A lightweight travel kit with all your essentials in it can contribute greatly if you are following a zero-waste lifestyle. “I always carry a little cloth snack bag with my almonds and nuts so I don’t need to buy a packet of chips or something at the airport, and I can just use my own snacks.” Sahar continues. “I also make sure I have my own water bottle, my coffee mug, my cutlery — all of which is pretty lightweight”.
While travelling, look for farmers' markets to shop from so that you can make the best out of the local produce available. “I also carry my own headphones to try and avoid using the plastic ones that are wrapped and need to be washed and cleaned in order to be given to someone else to use” says Sahar.
Is following a zero waste beauty routine this easy as well?
“My routine is pretty no-fuss. It is very minimal.” Sahar revealed. She starts her morning with her compostable bamboo toothbrush and organic toothpaste which contains three ingredients — coconut oil which massages the gum, baking soda which is a natural disinfectant and organic peppermint essential oil which keeps you fresh.
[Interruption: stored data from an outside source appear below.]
(** Every thread at the start of its [run], an empty queue, nothing
    traced yet; the file system is whatever it is. *)
Definition initial (t : Threads) (fs : gmap string (list Row)) (ds : gset string) : System :=
  mkSystem ProducerThread.Start
           (map (fun _ => ConsumerThread.Loop) (the_consumers t))
           (mkWorld fs ds [] []).

(** One thread makes one step. *)
Inductive sys_step (t : Threads) : System -> System -> Prop :=
| step_producer env s p' w' :
    ProducerThread.run_step (the_producer t) env (producer s) (world s) = Some (p', w') ->
    sys_step t s (mkSystem p' (consumers s) w')
| step_consumer env s (i : nat) c p p' w' :
    the_consumers t !! i = Some c ->
    consumers s !! i = Some p ->
    ConsumerThread.run_step c env p (world s) = Some (p', w') ->
    sys_step t s (mkSystem (producer s) (<[i := p']> (consumers s)) w').

Inductive reachable (t : Threads) (fs : gmap string (list Row)) (ds : gset string)
  : System -> Prop :=
| reachable_initial : reachable t fs ds (initial t fs ds)
| reachable_step s s' :
    reachable t fs ds s -> sys_step t s s' -> reachable t fs ds s'.

(** ** Start-up: [validate_map_share_sum] and [main] *)

Inductive Exception :=
| KeyError (k : string)
| ValueError
| ShareSumError (msg : string) (map_name : string).

(** [sum(values)]: left to right, from the start value 0. *)
Definition py_sum (values : list float) : float :=
  fold_left float_add values float_zero.

(** The exception raised, if any. *)
Definition validate_map_share_sum (map : ShareTable) (map_name : string)
    : option Exception :=
  if negb (SFeqb (py_sum (List.map snd map)) float_one)
  then Some (ShareSumError "Map '{}' shares does not sum up to 1!" map_name)
  else None.

(** What [main] imports from the configuration modules, which are not
    part of [main.py]. *)
Record Configuration := mkConfiguration {
  BAKING_ADDRESS : string;
  supporters_set : gset string;
  founders_map : ShareTable;
  owners_map : ShareTable;
  specials_map : list (string * float);
  STANDARD_FEE : float;
  (* COMM_TRANSFER.replace("%network%", name.lower()) as a function of name *)
  COMM_TRANSFER : string -> string;
  network_config_map : list (string * NetworkConfig);
  (* ServiceFeeCalculator(supporters_set, specials_map, standard_fee).calculate *)
  ServiceFeeCalculator : gset string -> list (string * float) -> float -> pyval -> pyval
}.

Record Args := mkArgs {
  key : string;
  network : string;
  args_payments_dir : string;
  args_reports_dir : string;
  dry_run : bool;
  args_run_mode : Z;
  initial_cycle : option Z
}.

(** What [main] asks the operating system and the interpreter. *)
Record StartupEnv := mkStartupEnv {
  expanduser : string -> string;
  (* os.listdir(payments_dir), None when payments_dir is not a directory *)
  listdir_payments : option (list string);
  (* int(x), None for a ValueError *)
  py_int : string -> option Z
}.

(** [RunMode(n)]. *)
Definition RunMode_of (n : Z) : option RunMode :=
  if n =? 1 then Some FOREVER
  else if n =? 2 then Some PENDING
  else if n =? 3 then Some ONETIME
  else None.

Fixpoint assoc {A} (k : string) (l : list (string * A)) : option A :=
  match l with
  | [] => None
  | (k', v) :: l' => if String.eqb k k' then Some v else assoc k l'
  end.

(** Lines 286-293: the cycle to start from when [-C] is not given. *)
Definition resolve_initial_cycle (env : StartupEnv) (a : Args) : Exception + Z :=
  match initial_cycle a with
  | Some c => inr c
  | None =>
      match listdir_payments env with
      | None => inr 0
      | Some names =>
          match mapM (py_int env) names with
          | None => inl ValueError
          | Some [] => inr 0
          | Some (k :: ks) => inr (fold_left Z.max ks k + 1)
          end
      end
  end.

(** What [main] has done when it reaches its final sleep loop or raises. *)
Inductive Action :=
| LifeCycleStart (locking : bool)
| StartProducer (p : ProducerThread.self)
| StartConsumer (c : ConsumerThread.self).

Record Startup := mkStartup {
  actions : list Action;
  raised : option Exception
}.

Definition NB_CONSUMERS : nat := 1.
“I have an olive oil soap bar which I use for my body. I like switching soaps according to the season like using an orange cinnamon flavour during Christmas.” Sahar continues “And if I don’t have time after yoga or a run, I use my Desert Dry shampoo which is made out of cocoa powder and cornstarch. After my shower, I moisturise my body again with coconut oil and my make-up remover is also coconut oil. So that’s basically it.”
What about my menstrual waste?
Those pads and tampons lying in your drawer take about 200 years to start decomposing. The plastic ends up going into the soil, leaching toxic chemicals and contaminating the ground water, oceans and rivers. Moreover, do you like the idea of the local municipal cleaner sorting through your menstrual waste? What are our options, you ask? Enter menstrual cups.
- Menstrual cups are made with medicinal grade silicon which is much better than putting plastic inside your body.
- They do not leak chemicals inside your body. Dioxin is a by-product of the bleaching process in the manufacturing of tampons and the synthetic fiber rayon can leave residue in the vaginal wall.
- They do not alter the natural pH level of your vagina. Unlike tampons, menstrual cups do not absorb the natural and necessary vaginal secretions therefore safeguarding the natural chemistry of your vagina.
- Menstrual cups are great for the environment.They save sanitary pads, tampons, plastic sachets and applicators from turning up in dustbins, landfills, seas and rivers.
- They are so economical. A one-time investment of Rs. 700 helps you have waste-free periods for about ten to fifteen years.
Can I dispose my electronic waste in a more mindful manner?
Giving your waste to social enterprises that have directed their efforts towards proper disposal of electronic waste is an important step to take while leading a zero-waste lifestyle. Giving it to the right source can make the entire difference preventing it from going to the landfills where toxic chemicals seep into the soil. Giving it to an e-waste collector is the best thing to do.